---------- Source data ----------
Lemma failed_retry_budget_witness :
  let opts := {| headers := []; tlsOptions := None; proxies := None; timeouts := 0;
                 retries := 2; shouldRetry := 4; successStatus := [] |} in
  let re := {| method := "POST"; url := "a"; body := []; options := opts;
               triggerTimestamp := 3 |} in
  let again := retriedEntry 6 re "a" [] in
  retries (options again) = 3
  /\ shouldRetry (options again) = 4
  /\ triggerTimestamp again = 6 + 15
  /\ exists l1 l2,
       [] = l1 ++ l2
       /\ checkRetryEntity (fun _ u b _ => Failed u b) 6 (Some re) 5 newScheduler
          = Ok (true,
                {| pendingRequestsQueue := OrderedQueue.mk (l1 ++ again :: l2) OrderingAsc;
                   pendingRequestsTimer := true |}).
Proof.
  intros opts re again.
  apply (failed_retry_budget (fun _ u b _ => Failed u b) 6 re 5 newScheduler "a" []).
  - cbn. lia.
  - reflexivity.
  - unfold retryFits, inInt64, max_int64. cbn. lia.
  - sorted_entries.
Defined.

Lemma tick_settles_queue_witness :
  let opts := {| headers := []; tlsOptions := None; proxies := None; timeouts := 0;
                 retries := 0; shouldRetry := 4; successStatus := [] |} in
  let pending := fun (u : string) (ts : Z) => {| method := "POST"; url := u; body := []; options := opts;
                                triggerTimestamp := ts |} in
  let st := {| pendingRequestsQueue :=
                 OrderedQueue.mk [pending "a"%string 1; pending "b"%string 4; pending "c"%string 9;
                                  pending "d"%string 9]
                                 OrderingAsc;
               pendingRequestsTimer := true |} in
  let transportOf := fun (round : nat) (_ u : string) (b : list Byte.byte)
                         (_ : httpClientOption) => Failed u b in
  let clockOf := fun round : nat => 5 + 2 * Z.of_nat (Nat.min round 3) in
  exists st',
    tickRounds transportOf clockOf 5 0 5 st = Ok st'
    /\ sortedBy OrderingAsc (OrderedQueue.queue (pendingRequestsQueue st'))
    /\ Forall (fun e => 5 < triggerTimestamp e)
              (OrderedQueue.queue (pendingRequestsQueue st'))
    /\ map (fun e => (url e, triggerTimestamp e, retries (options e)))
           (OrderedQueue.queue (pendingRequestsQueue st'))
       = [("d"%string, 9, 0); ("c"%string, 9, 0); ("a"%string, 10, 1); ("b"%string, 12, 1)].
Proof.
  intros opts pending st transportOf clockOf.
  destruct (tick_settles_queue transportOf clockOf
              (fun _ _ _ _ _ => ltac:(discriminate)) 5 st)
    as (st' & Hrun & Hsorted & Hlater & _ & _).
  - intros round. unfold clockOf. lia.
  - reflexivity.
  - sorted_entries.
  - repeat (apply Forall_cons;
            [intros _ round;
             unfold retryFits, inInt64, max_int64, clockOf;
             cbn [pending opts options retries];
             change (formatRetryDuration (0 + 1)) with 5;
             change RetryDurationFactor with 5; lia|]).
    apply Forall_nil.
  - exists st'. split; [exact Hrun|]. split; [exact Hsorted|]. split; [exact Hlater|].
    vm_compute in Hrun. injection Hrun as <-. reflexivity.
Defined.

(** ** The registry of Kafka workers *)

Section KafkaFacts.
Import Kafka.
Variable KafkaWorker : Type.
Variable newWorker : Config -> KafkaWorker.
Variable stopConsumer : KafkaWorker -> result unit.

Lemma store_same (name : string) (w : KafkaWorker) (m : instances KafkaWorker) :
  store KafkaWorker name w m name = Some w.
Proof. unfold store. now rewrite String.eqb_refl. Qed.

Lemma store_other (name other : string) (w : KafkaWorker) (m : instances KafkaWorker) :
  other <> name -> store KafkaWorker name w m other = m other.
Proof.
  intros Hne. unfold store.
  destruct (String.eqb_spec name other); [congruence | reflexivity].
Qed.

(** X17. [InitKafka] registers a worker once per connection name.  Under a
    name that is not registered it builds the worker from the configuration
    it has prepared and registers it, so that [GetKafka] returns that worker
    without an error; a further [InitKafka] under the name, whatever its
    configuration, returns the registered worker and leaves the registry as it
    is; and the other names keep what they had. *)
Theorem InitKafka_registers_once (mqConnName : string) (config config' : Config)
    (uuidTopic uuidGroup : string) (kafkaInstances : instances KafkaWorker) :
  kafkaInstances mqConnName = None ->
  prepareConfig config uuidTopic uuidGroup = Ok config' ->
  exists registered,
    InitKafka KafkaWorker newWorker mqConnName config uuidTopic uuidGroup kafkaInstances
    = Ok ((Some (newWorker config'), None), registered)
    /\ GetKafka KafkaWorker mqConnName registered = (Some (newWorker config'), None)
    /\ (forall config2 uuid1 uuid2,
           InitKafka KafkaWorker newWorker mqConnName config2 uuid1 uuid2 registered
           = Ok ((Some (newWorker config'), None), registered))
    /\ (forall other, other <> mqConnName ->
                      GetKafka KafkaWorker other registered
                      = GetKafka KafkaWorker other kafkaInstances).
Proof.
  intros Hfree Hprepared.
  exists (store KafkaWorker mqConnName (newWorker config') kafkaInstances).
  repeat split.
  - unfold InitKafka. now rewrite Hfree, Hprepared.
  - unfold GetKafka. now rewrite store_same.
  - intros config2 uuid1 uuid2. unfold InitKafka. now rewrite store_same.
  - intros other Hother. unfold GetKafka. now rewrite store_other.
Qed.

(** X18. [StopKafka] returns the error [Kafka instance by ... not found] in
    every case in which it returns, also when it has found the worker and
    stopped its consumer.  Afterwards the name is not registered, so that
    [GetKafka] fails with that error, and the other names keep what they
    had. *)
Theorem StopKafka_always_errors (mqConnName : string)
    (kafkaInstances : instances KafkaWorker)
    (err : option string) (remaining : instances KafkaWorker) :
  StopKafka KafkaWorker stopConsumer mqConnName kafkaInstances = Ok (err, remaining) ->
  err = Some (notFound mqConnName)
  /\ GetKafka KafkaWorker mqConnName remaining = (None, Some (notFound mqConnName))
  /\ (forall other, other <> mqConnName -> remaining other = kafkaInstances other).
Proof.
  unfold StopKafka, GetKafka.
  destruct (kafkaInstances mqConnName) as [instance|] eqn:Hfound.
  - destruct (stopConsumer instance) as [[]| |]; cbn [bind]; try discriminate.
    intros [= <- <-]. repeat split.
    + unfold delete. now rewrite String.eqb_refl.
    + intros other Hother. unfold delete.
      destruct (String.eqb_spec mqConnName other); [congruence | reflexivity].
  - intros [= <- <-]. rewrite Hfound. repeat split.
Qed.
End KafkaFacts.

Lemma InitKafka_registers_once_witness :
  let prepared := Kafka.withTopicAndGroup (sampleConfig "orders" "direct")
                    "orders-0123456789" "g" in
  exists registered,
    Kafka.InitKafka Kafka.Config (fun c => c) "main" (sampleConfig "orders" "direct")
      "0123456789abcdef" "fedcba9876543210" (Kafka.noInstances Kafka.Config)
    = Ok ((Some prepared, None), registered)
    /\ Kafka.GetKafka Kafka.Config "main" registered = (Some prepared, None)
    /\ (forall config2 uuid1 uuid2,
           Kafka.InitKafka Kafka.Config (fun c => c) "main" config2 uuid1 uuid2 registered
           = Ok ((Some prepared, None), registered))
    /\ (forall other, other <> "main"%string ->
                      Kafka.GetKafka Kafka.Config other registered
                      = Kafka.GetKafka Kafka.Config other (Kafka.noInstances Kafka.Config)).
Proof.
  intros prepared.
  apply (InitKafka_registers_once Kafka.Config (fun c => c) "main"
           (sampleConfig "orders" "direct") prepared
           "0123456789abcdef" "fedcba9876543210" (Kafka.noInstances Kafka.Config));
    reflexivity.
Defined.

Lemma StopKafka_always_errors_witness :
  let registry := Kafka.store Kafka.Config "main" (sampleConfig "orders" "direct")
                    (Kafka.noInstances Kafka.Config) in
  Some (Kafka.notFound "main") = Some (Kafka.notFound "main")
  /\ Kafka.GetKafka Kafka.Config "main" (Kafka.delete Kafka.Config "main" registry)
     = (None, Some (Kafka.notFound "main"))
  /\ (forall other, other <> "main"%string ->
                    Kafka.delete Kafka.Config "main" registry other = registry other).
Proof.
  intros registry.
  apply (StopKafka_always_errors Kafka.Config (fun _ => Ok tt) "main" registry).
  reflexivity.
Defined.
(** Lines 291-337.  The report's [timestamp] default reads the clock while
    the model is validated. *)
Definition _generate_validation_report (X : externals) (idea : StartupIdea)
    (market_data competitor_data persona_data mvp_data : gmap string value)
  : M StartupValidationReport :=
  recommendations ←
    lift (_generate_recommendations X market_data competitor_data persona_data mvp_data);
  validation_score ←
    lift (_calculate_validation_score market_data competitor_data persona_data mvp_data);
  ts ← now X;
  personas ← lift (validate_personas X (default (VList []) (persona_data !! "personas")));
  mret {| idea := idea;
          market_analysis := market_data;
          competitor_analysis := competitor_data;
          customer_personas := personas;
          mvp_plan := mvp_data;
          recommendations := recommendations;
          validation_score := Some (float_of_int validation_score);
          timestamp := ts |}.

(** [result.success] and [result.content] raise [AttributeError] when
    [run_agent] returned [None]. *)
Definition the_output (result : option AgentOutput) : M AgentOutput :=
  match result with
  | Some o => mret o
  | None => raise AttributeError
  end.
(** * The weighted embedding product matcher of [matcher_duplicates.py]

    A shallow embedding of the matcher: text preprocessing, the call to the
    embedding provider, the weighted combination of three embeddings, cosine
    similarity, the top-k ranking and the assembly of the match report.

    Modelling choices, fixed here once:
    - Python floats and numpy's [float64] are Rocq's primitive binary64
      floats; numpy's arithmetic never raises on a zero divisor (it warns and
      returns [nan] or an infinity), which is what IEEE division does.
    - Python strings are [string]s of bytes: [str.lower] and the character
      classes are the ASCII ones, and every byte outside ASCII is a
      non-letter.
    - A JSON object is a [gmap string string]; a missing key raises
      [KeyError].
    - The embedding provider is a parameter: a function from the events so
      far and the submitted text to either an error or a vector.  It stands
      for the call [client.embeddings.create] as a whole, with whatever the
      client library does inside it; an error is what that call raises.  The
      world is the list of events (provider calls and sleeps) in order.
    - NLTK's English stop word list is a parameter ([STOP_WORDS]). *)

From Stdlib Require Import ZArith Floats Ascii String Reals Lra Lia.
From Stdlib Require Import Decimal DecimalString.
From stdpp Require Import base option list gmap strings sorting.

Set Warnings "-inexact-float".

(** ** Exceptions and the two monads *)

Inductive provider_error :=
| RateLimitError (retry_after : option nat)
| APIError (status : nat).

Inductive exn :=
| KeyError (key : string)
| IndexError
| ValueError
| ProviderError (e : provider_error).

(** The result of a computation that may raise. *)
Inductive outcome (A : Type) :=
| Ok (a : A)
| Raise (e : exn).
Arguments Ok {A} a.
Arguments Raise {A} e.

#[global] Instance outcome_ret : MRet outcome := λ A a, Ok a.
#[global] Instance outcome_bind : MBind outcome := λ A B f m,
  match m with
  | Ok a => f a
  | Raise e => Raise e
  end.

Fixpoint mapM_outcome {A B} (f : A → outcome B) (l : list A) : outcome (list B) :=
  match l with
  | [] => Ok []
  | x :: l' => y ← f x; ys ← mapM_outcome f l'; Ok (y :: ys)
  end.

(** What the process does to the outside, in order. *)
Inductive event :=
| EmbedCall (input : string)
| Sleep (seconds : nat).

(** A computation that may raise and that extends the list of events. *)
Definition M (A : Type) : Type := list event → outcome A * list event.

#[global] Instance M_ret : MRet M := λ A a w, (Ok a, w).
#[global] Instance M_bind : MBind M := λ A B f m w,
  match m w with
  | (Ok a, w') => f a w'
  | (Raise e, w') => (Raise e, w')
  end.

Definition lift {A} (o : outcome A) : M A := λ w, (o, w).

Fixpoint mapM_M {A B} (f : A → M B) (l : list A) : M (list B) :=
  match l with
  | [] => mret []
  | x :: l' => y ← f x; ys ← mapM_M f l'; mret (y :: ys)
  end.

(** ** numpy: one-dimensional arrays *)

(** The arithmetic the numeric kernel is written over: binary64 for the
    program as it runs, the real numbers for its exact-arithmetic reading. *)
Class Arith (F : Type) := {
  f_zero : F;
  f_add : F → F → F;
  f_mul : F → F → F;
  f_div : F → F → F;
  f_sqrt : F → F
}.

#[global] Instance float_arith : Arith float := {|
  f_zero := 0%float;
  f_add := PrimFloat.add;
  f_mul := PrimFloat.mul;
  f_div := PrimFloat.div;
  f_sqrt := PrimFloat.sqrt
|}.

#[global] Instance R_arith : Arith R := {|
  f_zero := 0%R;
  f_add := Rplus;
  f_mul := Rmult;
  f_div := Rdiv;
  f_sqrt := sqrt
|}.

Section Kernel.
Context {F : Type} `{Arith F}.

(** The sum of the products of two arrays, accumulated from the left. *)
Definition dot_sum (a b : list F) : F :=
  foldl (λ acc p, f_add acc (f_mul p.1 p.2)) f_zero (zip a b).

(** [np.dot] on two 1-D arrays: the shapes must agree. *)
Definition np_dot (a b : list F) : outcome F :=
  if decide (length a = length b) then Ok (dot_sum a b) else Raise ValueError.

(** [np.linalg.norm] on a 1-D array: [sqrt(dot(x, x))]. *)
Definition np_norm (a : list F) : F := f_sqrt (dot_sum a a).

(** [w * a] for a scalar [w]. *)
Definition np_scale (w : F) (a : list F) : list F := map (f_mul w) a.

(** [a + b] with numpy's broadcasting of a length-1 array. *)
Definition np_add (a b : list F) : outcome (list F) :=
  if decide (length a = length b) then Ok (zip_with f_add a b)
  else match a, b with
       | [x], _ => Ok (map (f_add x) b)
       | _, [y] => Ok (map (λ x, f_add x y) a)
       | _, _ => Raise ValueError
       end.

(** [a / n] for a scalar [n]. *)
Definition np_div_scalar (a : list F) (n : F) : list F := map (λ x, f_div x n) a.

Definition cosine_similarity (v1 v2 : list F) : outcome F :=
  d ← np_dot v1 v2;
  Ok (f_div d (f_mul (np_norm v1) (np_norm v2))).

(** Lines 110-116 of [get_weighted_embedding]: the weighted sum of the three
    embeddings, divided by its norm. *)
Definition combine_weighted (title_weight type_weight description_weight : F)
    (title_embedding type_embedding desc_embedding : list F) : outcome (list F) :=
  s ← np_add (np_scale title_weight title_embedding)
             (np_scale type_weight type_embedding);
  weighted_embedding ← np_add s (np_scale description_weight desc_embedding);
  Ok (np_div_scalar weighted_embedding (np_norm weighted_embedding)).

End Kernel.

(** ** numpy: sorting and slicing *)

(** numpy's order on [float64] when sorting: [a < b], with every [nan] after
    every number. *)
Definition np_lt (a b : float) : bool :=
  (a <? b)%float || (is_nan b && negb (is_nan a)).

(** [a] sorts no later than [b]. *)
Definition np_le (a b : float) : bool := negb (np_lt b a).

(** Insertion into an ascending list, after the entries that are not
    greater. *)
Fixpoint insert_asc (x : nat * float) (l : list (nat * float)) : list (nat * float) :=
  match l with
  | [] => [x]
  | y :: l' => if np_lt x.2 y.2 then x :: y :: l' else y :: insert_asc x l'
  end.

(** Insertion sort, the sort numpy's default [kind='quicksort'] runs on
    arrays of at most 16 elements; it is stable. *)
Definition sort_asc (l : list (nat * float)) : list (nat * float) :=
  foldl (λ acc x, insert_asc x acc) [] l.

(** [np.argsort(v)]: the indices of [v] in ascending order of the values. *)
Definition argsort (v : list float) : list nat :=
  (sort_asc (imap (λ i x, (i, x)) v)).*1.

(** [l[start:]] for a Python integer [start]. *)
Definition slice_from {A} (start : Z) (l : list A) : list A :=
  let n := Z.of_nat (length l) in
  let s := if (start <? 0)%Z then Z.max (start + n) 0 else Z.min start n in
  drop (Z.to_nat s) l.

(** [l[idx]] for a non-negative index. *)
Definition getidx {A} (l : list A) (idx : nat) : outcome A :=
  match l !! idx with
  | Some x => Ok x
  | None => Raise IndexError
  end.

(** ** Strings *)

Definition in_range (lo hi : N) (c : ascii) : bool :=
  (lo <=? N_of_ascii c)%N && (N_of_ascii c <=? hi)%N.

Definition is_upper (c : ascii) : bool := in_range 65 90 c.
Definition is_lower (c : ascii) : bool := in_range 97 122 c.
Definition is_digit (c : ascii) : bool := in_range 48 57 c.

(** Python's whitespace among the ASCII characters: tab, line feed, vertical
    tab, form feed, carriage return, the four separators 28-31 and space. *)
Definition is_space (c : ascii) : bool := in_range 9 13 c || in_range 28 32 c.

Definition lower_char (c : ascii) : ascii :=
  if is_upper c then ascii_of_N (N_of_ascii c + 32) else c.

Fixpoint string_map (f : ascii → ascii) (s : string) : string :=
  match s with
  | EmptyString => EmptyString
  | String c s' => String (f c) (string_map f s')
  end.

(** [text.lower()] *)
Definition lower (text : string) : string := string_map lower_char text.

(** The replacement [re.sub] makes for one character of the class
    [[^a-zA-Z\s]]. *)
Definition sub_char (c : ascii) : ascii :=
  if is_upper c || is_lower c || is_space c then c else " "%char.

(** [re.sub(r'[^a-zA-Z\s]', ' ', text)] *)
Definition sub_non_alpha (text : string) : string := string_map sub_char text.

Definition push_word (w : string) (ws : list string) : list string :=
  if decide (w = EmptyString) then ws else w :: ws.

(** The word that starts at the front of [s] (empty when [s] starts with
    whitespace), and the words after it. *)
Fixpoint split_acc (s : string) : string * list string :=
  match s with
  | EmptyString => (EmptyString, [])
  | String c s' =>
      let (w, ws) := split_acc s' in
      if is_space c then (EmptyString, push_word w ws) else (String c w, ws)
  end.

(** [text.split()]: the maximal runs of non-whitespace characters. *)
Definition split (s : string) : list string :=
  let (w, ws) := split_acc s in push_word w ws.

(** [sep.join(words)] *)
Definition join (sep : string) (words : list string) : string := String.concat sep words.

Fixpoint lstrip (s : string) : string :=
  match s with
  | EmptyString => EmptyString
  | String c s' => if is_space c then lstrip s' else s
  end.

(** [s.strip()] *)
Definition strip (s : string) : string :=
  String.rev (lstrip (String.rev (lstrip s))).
----------
■ Task goal
From the material above, copy out every line bearing the string "retryFits".

■ Result below
  - unfold retryFits, inInt64, max_int64. cbn. lia.
             unfold retryFits, inInt64, max_int64, clockOf;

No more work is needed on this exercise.